# [TRY IT]
What lines below contain the word "addSubscriberLocked"? Please pull each one out.

# [AVAILABLE RECORDS]

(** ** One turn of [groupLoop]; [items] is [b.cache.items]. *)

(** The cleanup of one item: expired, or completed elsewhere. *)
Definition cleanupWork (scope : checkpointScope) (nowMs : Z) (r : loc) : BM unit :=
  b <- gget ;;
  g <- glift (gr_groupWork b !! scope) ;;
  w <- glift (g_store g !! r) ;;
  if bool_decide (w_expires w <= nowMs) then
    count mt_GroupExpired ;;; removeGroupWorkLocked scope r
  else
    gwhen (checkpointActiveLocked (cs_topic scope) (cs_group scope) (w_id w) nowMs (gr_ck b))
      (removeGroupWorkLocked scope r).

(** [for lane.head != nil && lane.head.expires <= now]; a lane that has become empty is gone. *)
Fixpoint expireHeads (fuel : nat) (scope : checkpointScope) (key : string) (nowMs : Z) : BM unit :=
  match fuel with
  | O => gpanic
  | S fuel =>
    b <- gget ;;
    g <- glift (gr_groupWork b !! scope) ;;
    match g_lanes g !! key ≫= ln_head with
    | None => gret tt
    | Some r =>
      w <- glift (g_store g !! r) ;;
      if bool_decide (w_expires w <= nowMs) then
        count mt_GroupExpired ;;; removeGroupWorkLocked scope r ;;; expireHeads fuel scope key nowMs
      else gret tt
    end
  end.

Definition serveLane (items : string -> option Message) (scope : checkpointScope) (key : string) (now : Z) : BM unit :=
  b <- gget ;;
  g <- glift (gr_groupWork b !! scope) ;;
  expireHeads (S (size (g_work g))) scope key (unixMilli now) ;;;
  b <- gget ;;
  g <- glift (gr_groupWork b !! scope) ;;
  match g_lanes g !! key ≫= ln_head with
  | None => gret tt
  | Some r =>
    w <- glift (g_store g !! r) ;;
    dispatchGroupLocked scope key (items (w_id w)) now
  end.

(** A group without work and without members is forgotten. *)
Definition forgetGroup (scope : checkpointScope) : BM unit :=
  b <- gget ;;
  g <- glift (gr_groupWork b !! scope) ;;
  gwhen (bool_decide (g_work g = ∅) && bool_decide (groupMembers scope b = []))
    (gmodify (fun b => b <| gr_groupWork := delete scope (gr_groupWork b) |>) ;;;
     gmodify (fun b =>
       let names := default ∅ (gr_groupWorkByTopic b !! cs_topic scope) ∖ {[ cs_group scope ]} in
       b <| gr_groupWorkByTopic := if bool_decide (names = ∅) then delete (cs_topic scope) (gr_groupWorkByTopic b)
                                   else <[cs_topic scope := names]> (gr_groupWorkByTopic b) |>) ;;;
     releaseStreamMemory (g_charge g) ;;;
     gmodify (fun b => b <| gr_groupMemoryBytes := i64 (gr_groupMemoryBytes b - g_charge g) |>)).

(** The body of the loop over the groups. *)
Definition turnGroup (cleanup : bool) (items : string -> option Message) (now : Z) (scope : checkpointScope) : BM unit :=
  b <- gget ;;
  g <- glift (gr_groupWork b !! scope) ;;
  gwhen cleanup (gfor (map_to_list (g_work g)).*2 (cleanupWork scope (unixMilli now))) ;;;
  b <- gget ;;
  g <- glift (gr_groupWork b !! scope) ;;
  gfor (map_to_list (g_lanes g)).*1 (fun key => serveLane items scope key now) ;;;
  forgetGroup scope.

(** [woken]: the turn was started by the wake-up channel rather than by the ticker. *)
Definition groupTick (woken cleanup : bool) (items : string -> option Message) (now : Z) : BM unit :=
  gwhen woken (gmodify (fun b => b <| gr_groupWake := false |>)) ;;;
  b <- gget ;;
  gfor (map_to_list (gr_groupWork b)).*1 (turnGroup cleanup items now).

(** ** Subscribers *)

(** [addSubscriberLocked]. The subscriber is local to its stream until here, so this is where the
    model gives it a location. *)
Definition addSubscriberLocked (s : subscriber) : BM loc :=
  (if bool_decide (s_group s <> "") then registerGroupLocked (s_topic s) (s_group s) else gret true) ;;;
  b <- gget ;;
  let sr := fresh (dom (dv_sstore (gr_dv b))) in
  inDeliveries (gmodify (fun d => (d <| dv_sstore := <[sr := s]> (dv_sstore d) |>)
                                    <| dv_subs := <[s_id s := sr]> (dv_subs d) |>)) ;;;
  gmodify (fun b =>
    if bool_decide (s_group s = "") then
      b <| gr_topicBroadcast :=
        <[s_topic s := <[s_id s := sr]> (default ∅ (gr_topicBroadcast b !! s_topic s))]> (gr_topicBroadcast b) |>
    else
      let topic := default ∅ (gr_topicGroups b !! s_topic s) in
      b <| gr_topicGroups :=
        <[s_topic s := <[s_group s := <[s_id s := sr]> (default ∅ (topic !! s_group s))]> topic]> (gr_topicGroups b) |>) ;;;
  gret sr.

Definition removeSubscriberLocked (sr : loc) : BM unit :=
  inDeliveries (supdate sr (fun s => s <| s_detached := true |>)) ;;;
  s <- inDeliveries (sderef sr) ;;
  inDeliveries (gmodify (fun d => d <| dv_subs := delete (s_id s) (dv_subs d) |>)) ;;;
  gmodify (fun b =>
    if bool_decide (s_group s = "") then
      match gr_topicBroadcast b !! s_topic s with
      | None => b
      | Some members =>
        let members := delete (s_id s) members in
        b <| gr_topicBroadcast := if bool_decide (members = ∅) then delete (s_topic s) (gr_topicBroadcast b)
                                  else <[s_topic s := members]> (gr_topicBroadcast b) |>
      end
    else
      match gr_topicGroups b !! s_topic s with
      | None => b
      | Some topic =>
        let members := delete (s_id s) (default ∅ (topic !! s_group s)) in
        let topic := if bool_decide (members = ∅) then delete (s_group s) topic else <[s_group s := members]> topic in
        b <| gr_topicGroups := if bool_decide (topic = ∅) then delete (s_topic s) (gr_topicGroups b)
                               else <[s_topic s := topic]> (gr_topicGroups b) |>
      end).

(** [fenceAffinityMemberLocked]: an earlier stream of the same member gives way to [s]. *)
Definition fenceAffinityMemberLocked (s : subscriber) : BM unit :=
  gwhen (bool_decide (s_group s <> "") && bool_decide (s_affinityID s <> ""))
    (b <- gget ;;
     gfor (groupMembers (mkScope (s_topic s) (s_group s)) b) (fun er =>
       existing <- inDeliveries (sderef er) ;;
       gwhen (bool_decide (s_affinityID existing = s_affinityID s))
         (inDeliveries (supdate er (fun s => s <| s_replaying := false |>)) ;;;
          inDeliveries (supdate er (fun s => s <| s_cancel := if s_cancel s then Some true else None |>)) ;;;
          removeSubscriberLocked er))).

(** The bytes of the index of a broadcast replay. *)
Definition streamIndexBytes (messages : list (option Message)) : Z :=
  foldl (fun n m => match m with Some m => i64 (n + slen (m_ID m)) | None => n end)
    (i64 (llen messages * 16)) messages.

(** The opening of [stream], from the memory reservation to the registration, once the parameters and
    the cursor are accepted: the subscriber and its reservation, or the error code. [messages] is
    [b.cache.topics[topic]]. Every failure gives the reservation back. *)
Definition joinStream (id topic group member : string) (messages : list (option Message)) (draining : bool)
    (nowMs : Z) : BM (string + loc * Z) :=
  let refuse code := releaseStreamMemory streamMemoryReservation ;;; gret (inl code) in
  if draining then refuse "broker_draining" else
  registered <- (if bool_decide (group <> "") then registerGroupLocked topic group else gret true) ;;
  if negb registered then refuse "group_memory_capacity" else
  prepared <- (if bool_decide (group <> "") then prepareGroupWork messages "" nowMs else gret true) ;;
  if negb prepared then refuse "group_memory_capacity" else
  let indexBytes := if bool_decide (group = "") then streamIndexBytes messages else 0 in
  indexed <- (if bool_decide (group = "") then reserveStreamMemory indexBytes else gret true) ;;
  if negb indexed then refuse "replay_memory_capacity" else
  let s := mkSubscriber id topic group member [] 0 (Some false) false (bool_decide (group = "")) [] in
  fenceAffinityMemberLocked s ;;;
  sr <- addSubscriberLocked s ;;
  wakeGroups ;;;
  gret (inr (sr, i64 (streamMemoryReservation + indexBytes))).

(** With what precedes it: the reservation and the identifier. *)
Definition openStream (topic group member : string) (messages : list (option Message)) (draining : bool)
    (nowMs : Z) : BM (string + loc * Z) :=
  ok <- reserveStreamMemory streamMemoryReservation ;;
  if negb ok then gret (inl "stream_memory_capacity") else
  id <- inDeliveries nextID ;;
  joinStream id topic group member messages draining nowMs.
---
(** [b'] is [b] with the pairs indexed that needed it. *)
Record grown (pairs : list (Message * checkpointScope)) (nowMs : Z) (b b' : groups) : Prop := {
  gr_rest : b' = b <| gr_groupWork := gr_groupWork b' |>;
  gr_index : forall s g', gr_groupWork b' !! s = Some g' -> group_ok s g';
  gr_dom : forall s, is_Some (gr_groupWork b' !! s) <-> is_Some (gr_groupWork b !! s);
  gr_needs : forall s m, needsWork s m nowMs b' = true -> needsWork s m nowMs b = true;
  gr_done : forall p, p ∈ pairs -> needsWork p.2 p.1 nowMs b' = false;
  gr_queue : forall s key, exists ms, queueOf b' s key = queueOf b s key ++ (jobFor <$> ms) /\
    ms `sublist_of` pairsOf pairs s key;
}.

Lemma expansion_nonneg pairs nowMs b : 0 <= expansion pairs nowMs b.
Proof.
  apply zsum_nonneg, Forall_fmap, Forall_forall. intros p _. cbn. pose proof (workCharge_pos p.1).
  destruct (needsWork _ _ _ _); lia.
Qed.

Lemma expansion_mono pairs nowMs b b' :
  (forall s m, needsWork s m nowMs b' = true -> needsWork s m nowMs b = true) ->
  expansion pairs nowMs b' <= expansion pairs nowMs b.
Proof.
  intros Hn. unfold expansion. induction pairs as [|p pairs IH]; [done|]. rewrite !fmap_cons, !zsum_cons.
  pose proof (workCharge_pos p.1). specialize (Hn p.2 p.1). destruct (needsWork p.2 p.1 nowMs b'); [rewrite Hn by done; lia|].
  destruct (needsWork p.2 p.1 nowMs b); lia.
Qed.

# [OUTPUT OF THE TASK]
(** [addSubscriberLocked]. The subscriber is local to its stream until here, so this is where the
Definition addSubscriberLocked (s : subscriber) : BM loc :=
  sr <- addSubscriberLocked s ;;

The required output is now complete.